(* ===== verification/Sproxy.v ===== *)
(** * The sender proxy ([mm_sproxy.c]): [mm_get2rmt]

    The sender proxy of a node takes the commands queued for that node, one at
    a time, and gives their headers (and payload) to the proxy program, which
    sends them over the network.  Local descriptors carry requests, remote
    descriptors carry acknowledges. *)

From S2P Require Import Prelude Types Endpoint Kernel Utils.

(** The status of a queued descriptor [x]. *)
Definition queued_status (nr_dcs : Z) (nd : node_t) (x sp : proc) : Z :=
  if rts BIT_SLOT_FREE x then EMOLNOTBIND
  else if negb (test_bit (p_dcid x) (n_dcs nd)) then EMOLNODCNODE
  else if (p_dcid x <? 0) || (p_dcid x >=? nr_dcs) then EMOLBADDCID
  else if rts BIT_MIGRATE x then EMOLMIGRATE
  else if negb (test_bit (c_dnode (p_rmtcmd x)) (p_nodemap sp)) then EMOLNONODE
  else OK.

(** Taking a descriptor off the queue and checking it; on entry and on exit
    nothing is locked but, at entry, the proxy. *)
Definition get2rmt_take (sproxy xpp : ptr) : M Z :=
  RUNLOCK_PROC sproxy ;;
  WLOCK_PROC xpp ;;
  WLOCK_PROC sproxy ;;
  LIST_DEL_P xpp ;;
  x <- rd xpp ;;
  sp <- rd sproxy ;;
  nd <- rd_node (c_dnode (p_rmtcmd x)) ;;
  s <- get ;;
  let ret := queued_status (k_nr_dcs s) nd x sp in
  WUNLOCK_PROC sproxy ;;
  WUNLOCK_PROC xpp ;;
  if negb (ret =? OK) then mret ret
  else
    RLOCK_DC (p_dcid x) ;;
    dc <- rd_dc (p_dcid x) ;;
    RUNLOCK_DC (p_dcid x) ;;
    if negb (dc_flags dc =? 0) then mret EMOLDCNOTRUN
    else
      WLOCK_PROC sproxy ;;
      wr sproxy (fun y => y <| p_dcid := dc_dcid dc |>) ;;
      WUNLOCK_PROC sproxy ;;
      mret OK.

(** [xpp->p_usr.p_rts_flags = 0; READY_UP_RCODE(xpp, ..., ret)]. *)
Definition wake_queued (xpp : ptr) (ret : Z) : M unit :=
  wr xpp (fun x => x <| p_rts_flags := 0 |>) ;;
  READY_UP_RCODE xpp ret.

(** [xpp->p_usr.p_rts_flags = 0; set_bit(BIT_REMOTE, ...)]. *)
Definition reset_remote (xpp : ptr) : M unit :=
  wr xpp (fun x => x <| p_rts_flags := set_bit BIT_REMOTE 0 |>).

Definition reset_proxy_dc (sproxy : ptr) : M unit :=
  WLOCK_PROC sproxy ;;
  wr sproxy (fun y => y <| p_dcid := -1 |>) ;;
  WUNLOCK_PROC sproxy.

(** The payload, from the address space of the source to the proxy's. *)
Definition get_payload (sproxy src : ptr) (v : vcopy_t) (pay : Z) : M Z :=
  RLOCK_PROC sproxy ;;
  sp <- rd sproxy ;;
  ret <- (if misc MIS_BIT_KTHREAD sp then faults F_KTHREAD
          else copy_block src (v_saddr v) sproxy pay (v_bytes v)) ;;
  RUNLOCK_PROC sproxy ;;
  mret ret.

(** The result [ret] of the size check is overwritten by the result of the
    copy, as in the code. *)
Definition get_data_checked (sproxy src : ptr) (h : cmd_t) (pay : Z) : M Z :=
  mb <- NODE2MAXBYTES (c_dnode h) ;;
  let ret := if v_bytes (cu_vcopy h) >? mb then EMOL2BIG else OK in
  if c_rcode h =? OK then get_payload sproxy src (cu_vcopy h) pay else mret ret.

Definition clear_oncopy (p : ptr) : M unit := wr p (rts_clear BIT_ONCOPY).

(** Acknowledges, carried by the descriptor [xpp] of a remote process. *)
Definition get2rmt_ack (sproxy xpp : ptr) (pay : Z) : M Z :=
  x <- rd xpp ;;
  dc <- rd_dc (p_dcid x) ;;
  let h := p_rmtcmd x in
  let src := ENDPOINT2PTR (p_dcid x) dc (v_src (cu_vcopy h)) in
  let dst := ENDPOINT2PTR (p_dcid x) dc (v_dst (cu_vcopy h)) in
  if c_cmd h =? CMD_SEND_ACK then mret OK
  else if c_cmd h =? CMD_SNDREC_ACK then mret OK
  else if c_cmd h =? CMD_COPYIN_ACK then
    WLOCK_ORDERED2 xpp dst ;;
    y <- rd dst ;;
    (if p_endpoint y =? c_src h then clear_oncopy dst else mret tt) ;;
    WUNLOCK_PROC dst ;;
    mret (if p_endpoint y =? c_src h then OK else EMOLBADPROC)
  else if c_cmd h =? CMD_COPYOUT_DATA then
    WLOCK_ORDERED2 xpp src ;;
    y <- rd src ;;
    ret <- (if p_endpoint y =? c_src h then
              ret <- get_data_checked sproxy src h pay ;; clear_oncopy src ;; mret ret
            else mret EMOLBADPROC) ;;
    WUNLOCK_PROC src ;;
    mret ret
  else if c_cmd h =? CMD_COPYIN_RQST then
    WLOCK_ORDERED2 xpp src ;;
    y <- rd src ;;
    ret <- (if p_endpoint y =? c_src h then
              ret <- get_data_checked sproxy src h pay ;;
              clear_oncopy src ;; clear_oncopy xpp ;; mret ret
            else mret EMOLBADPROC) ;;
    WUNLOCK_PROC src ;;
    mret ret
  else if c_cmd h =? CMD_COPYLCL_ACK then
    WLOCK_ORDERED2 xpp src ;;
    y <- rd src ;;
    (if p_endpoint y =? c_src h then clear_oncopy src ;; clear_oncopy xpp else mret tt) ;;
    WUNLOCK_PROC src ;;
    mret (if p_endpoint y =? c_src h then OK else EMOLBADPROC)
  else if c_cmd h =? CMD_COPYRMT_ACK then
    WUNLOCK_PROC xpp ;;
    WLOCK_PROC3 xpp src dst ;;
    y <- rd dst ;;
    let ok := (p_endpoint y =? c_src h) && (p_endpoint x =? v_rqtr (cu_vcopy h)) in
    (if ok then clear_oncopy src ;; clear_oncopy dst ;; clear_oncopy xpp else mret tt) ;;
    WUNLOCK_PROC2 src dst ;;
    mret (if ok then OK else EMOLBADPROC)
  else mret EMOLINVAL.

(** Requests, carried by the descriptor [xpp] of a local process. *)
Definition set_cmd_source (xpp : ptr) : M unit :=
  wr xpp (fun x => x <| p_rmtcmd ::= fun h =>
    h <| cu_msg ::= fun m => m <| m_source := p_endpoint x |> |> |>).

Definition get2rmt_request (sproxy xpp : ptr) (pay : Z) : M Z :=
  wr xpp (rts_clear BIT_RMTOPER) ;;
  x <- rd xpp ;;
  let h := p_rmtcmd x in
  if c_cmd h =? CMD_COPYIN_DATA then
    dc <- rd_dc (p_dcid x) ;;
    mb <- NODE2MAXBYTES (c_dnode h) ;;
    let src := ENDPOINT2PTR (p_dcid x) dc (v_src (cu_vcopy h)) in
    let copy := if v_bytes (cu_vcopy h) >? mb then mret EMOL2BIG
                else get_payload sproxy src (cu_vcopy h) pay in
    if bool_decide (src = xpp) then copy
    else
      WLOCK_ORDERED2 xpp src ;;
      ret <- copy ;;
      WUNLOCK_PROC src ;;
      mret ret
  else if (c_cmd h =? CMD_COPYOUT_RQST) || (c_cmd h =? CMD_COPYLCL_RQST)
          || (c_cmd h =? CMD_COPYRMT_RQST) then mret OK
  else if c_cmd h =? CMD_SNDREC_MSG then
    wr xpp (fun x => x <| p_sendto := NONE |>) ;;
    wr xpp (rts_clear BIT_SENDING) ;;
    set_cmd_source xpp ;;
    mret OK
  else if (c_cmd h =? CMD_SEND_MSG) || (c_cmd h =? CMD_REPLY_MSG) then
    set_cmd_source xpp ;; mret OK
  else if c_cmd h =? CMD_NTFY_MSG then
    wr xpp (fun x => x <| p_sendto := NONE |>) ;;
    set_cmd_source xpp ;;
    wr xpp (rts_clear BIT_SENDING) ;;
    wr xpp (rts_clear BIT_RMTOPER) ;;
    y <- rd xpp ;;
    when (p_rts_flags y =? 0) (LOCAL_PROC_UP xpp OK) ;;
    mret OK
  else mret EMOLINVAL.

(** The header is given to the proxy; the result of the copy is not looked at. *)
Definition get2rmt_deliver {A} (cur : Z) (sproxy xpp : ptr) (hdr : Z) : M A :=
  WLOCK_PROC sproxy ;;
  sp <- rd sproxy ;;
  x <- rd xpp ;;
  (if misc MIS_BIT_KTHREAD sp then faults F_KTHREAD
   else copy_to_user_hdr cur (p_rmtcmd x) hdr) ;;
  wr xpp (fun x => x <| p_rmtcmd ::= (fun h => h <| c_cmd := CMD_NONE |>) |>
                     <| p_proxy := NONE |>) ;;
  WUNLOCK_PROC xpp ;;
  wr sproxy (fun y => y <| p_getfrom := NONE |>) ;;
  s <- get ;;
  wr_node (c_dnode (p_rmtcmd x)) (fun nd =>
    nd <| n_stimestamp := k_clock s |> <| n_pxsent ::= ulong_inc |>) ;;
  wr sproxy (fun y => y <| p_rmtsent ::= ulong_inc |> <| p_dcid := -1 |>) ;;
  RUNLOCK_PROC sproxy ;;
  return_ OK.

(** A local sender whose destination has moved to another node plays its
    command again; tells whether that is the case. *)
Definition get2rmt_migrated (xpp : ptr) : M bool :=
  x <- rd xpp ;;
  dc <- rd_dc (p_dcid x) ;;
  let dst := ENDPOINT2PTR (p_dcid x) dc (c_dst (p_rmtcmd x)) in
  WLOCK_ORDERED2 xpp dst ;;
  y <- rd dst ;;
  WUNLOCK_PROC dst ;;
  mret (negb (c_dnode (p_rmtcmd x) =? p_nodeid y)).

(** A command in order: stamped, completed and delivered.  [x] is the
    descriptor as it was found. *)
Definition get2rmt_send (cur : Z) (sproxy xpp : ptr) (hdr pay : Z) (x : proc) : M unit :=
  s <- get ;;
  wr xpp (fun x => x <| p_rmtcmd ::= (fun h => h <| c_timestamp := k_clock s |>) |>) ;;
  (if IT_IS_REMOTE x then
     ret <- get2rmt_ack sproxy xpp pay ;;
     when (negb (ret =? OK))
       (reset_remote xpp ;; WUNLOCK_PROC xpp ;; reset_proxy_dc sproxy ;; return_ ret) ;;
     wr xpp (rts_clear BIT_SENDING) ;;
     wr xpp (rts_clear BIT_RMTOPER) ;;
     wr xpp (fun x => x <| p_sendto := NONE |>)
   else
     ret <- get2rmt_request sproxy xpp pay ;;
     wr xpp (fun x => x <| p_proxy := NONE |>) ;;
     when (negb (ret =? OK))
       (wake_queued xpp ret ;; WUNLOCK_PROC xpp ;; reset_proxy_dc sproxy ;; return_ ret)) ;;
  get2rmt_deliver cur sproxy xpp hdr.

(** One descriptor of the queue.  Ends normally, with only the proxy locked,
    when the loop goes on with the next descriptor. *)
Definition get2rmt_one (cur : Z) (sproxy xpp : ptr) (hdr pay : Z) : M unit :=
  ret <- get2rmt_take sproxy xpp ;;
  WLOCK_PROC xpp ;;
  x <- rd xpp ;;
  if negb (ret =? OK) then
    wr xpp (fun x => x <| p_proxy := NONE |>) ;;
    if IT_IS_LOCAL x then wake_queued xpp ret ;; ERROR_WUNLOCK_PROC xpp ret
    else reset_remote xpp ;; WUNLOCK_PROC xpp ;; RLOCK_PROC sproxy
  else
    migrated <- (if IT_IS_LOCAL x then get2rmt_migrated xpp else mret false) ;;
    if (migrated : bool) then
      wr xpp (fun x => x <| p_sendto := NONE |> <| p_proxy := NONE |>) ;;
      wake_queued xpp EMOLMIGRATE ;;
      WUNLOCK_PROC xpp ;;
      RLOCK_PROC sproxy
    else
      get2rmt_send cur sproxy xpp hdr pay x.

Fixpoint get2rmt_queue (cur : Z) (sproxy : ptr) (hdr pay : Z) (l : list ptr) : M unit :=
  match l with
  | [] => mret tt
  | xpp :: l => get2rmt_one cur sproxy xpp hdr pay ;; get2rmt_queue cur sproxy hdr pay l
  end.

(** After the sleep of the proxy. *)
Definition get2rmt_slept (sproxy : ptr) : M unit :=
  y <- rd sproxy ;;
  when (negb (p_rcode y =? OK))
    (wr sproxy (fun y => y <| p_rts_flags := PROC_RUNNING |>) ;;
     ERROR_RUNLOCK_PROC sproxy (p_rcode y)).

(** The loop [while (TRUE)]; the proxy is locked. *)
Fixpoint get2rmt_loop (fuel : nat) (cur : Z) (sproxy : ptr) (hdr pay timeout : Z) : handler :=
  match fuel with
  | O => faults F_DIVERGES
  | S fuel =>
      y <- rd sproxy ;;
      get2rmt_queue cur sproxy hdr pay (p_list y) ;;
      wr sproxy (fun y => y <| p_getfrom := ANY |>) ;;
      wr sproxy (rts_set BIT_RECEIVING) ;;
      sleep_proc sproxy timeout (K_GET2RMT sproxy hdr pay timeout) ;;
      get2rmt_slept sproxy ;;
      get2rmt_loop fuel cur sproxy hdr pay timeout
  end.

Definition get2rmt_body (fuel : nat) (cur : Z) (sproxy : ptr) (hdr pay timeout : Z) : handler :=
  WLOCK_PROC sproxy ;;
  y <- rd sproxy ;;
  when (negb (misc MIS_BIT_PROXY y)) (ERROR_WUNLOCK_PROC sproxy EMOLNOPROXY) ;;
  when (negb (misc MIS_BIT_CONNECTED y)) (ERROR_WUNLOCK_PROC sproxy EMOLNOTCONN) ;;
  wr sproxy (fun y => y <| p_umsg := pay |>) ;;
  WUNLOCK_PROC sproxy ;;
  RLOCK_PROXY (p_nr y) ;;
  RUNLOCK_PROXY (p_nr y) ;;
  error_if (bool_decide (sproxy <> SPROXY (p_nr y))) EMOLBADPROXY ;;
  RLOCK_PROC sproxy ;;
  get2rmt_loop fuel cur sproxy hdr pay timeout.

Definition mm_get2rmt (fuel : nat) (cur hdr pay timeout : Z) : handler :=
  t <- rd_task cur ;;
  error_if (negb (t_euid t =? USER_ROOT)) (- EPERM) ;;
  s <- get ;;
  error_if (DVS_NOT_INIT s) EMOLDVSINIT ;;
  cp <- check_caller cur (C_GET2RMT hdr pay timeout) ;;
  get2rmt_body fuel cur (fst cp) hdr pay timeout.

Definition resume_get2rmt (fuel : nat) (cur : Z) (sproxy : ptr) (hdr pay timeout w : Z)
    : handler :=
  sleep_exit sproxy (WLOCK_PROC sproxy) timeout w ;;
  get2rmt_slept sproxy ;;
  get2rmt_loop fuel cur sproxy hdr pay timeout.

Problem requirements.
If a line in the records holds the string "that", count it, and give only the total.

Result of this exercise.
2